BI Jatim Optimistis JCFF 2026 Dongkrak UMKM dan Ekonomi Daerah
Surabaya, Nawacita.co – Kantor Perwakilan Bank Indonesia (KPwBI) Provinsi Jawa Timur resmi membuka gelaran Java Coffee & Flavours Festival (JCFF) 2026 di Alun-Alun Surabaya, Jumat malam, (18/07/2026). Festival yang berlangsung selama tiga hari ini menjadi wadah untuk memperkuat daya saing komoditas unggulan Jawa seperti kopi, teh, cokelat, dan rempah-rempah agar mampu menembus pasar internasional.
Deputi Kepala Perwakilan Bank Indonesia Provinsi Jawa Timur, Rifki Ismal, menyampaikan apresiasi kepada seluruh pihak yang telah mendukung terselenggaranya JCFF 2026. Menurutnya, kegiatan ini menjadi bagian dari upaya mendorong pertumbuhan ekonomi daerah di tengah ketidakpastian ekonomi global.
“Di tengah dinamika ekonomi dunia, mulai dari konflik geopolitik, ketidakpastian harga energi dan komoditas, hingga kondisi ekonomi global yang belum stabil, ekonomi Indonesia masih menunjukkan kinerja yang baik,” ujarnya.
Ia menjelaskan, pertumbuhan ekonomi Indonesia pada semester I 2026 tercatat sebesar 5,61 persen. Sementara itu, wilayah Jawa tumbuh 5,79 persen dan Jawa Timur mencapai 5,96 persen, lebih tinggi dibandingkan rata-rata nasional.
Baca Juga : Bank Indonesia Naikkan BI Rate Menjadi 5,75 Persen
“Alhamdulillah, Jawa Timur mencatat pertumbuhan ekonomi yang sangat baik. Ini menunjukkan sektor riil, termasuk komoditas unggulan daerah, memiliki kontribusi besar terhadap perekonomian,” katanya.
Bank Indonesia menilai kopi, teh, cokelat, dan rempah-rempah merupakan komoditas strategis dengan potensi besar untuk dikembangkan. Indonesia saat ini merupakan produsen kopi terbesar keempat di dunia setelah Brasil, Vietnam, dan Kolombia.
Produksi kopi nasional mencapai sekitar 780 ribu ton per tahun.

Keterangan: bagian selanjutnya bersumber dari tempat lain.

Definition present {A : Type} (col : list (option A)) : nat :=
  length (filter (fun c => match c with Some _ => true | None => false end) col).

End Activity.

(* ===================================================================== *)
(** ** Lists, ranges and chunks *)
(* ===================================================================== *)

Section Chunks.
Context {A : Type}.

Lemma firstn_add_skipn (i c : nat) (l : list A) :
  firstn (i + c) l = firstn i l ++ firstn c (skipn i l).
Proof.
  revert l; induction i as [|i IH]; intros l; simpl.
  - reflexivity.
  - destruct l as [|x l]; simpl.
    + now rewrite firstn_nil.
    + now rewrite IH.
Qed.

Lemma slice_chunk (l : list A) (i c : nat) :
  slice l i (i + c) = firstn c (skipn i l).
Proof. unfold slice. f_equal. lia. Qed.

(** The chunks [l[0:c]], [l[c:2c]], ... taken together. *)
Lemma chunks_prefix (l : list A) (c k : nat) :
  flat_map (fun i => slice l i (i + c))
           (map (fun j => 0 + j * c) (List.seq 0 k))
  = firstn (k * c) l.
Proof.
  induction k as [|k IH].
  - reflexivity.
  - rewrite seq_S, map_app, flat_map_app, IH. simpl.
    rewrite app_nil_r, slice_chunk.
    replace (c + k * c) with (k * c + c) by lia.
    symmetry. apply firstn_add_skipn.
Qed.

Lemma range_count_covers (n c : nat) :
  0 < c -> n <= ((n - 0 + c - 1) / c) * c.
Proof.
  intros Hc.
  pose proof (Nat.div_mod_eq (n - 0 + c - 1) c) as E.
  pose proof (Nat.mod_upper_bound (n - 0 + c - 1) c) as B.
  nia.
Qed.

Lemma range_count_tight (n c : nat) :
  0 < c -> 0 < n -> (((n - 0 + c - 1) / c) - 1) * c < n.
Proof.
  intros Hc Hn.
  pose proof (Nat.div_mod_eq (n - 0 + c - 1) c) as E.
  pose proof (Nat.mod_upper_bound (n - 0 + c - 1) c) as B.
  nia.
Qed.

Lemma chunks_cover (l : list A) (c : nat) :
  0 < c ->
  flat_map (fun i => slice l i (i + c)) (py_range 0 (length l) c) = l.
Proof.
  intros Hc. unfold py_range. rewrite chunks_prefix.
  apply firstn_all2. now apply range_count_covers.
Qed.

Context {S : Type}.

Lemma fold_left_nested (f : S -> A -> S) (g : nat -> list A)
      (idx : list nat) (init : S) :
  fold_left (fun st i => fold_left f (g i) st) idx init
  = fold_left f (flat_map g idx) init.
Proof.
  revert init; induction idx as [|i idx IH]; intros init; simpl.
  - reflexivity.
  - now rewrite fold_left_app, IH.
Qed.
End Chunks.

Lemma chunk_size_pos : 0 < chunk_size.
Proof. unfold chunk_size. apply Nat.lt_0_succ. Qed.

(** The chunked loop of the parser visits every line once, in order. *)
Lemma parse_lines_fold (lines : list str) :
  parse_lines lines = fold_left process_line lines (mkLists [] [] [] []).
Proof.
  unfold parse_lines.
  rewrite (fold_left_nested process_line
             (fun i => slice lines i (i + chunk_size))).
  now rewrite chunks_cover by apply chunk_size_pos.
Qed.

(* ===================================================================== *)
(** ** The parser *)
(* ===================================================================== *)

Lemma process_line_header (st : Lists) (line : str) (caps : list str) :
  header_groups line = Some caps -> process_line st line = append_match st caps.
Proof.
  unfold header_groups, process_line.
  destruct (Re.py_match pattern_12hr line) as [[c1 r1]|].
  - now intros [= ->].
  - destruct (Re.py_match pattern_24hr line) as [[c2 r2]|].
    + now intros [= ->].
    + destruct (Re.py_match pattern_bracket_format line) as [[c3 r3]|].
      * now intros [= ->].
      * discriminate.
Qed.

Lemma process_line_other (st : Lists) (line : str) :
  header_groups line = None ->
  process_line st line =
    if Nat.ltb 0 (length (messages st))
    then mkLists (dates st) (times st) (users st)
                 (extend_last (messages st) line)
    else st.
Proof.
  unfold header_groups, process_line.
  destruct (Re.py_match pattern_12hr line) as [[c1 r1]|]; [discriminate|].
  destruct (Re.py_match pattern_24hr line) as [[c2 r2]|]; [discriminate|].
  destruct (Re.py_match pattern_bracket_format line) as [[c3 r3]|];
    [discriminate|reflexivity].
Qed.

(** Lines that match no pattern leave the empty lists empty. *)
Lemma leading_lines_dropped (junk rest : list str) :
  Forall (fun l => header_groups l = None) junk ->
  fold_left process_line (junk ++ rest) (mkLists [] [] [] [])
  = fold_left process_line rest (mkLists [] [] [] []).
Proof.
  intros H. rewrite fold_left_app. f_equal.
  induction H as [|l junk Hl _ IH]; simpl.
  - reflexivity.
  - now rewrite (process_line_other _ _ Hl).
Qed.

Lemma extend_last_snoc (ms : list str) (m line : str) :
  extend_last (ms ++ [m]) line = ms ++ [m ++ [nl] ++ line].
Proof.
  unfold extend_last. now rewrite removelast_last, last_last.
Qed.

(** Lines that match no pattern are added to the last message. *)
Lemma continuation_lines_merged (conts : list str) :
  Forall (fun l => header_groups l = None) conts ->
  forall ds ts us ms m,
    fold_left process_line conts (mkLists ds ts us (ms ++ [m]))
    = mkLists ds ts us (ms ++ [fold_left (fun acc l => acc ++ [nl] ++ l) conts m]).
Proof.
  induction 1 as [|l conts Hl _ IH]; intros ds ts us ms m; simpl.
  - reflexivity.
  - rewrite (process_line_other _ _ Hl). simpl.
    rewrite length_app, Nat.add_comm. simpl.
    rewrite extend_last_snoc. apply IH.
Qed.

Lemma join_fold (m : str) (conts : list str) :
  fold_left (fun acc l => acc ++ [nl] ++ l) conts m = join [nl] (m :: conts).
Proof.
  revert m; induction conts as [|l conts IH]; intros m.
  - reflexivity.
  - cbn [fold_left]. rewrite IH.
    change (join [nl] (m :: l :: conts)) with (m ++ [nl] ++ join [nl] (l :: conts)).
    destruct conts as [|l' conts]; cbn [join].
    + reflexivity.
    + now rewrite <- !app_assoc.
Qed.

(** C2. A header line followed by lines that match no header pattern
    gives one record, whose message is the tail of the header line and
    the following lines joined by line feeds, in order; and lines that
    match no header pattern before the first record are dropped: the
    table is the one the remaining lines give. *)
Theorem continuation_merging (data : str) :
  (forall header conts caps,
      split_on nl data = header :: conts ->
      header_groups header = Some caps ->
      Forall (fun l => header_groups l = None) conts ->
      parse_chat data =
        {| date := StrCol [Re.group 1 caps];
           time := [Re.group 2 caps];
           user := [Re.group 3 caps];
           message := [join [nl] (Re.group 4 caps :: conts)];
           derived := None |})
  /\
  (forall junk rest,
      split_on nl data = junk ++ rest ->
      Forall (fun l => header_groups l = None) junk ->
      parse_chat data = frame_of_lists (parse_lines rest)).
Proof.
  split.
  - intros header conts caps Hs Hh Hc.
    unfold parse_chat. rewrite Hs, parse_lines_fold. cbn [fold_left].
    rewrite (process_line_header _ _ _ Hh). unfold append_match. cbn [dates times users messages app].
    pose proof (continuation_lines_merged _ Hc [Re.group 1 caps]
                  [Re.group 2 caps] [Re.group 3 caps] [] (Re.group 4 caps)) as E.
    cbn [app] in E. rewrite E.
    unfold frame_of_lists. cbn [dates times users messages app].
    now rewrite join_fold.
  - intros junk rest Hs Hj.
    unfold parse_chat. rewrite Hs, !parse_lines_fold.
    now rewrite leading_lines_dropped.
Qed.

Lemma continuation_merging_witness :
  (split_on nl (lit "1/1/23, 10:00 - Alice: Line one" ++ [nl] ++ lit "Line two")
   = lit "1/1/23, 10:00 - Alice: Line one" :: [lit "Line two"]
   /\ header_groups (lit "1/1/23, 10:00 - Alice: Line one")
      = Some [lit "1/1/23"; lit "10:00"; lit "Alice"; lit "Line one"]
   /\ parse_chat (lit "1/1/23, 10:00 - Alice: Line one" ++ [nl] ++ lit "Line two")
      = {| date := StrCol [lit "1/1/23"];
           time := [lit "10:00"];
           user := [lit "Alice"];
           message := [lit "Line one" ++ [nl] ++ lit "Line two"];
           derived := None |})
  /\
  (split_on nl (lit "WhatsApp export" ++ [nl] ++ lit "1/1/23, 10:00 - Alice: Hi")
   = [lit "WhatsApp export"] ++ [lit "1/1/23, 10:00 - Alice: Hi"]
   /\ parse_chat (lit "WhatsApp export" ++ [nl] ++ lit "1/1/23, 10:00 - Alice: Hi")
      = frame_of_lists (parse_lines [lit "1/1/23, 10:00 - Alice: Hi"])).
Proof.
  split.
  - split; [reflexivity|]. split; [vm_compute; reflexivity|].
    apply (proj1 (continuation_merging _)
                 (lit "1/1/23, 10:00 - Alice: Line one") [lit "Line two"]
                 [lit "1/1/23"; lit "10:00"; lit "Alice"; lit "Line one"]).
    + reflexivity.
    + vm_compute; reflexivity.
    + constructor; [vm_compute; reflexivity | constructor].
  - split; [reflexivity|].
    apply (proj2 (continuation_merging _) [lit "WhatsApp export"]
                 [lit "1/1/23, 10:00 - Alice: Hi"]).
    + reflexivity.
    + constructor; [vm_compute; reflexivity | constructor].
Defined.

Jawa Timur menjadi salah satu sentra produksi terbesar di Pulau Jawa dengan produksi sekitar 53 ribu ton, jauh di atas Jawa Barat dan Jawa Tengah yang masing-masing berkisar 25 ribu ton.
“Potensi ini harus terus didorong agar tidak hanya menjadi komoditas unggulan nasional, tetapi juga mampu bersaing di pasar global,” jelasnya.
Baca Juga : Polri dan Bank Indonesia Musnahkan Ratusan Ribu Lembar Uang Palsu
Melalui JCFF 2026, Bank Indonesia menghadirkan puluhan UMKM binaan dari seluruh kantor perwakilan BI di Pulau Jawa. Tercatat terdapat 41 UMKM kopi binaan BI, selain pelaku usaha teh, cokelat, rempah-rempah, serta berbagai produk olahan lainnya.
Festival tahun ini mengusung tema “From Local Taste to Global Horizon”, yang menggambarkan semangat membawa cita rasa lokal menuju pasar dunia melalui peningkatan kualitas produk, inovasi, dan perluasan pemasaran.
Selain promosi produk unggulan, JCFF 2026 juga menjadi ajang penerapan transaksi digital. Seluruh transaksi di area festival dilakukan secara non-tunai menggunakan QRIS dan metode pembayaran digital lainnya.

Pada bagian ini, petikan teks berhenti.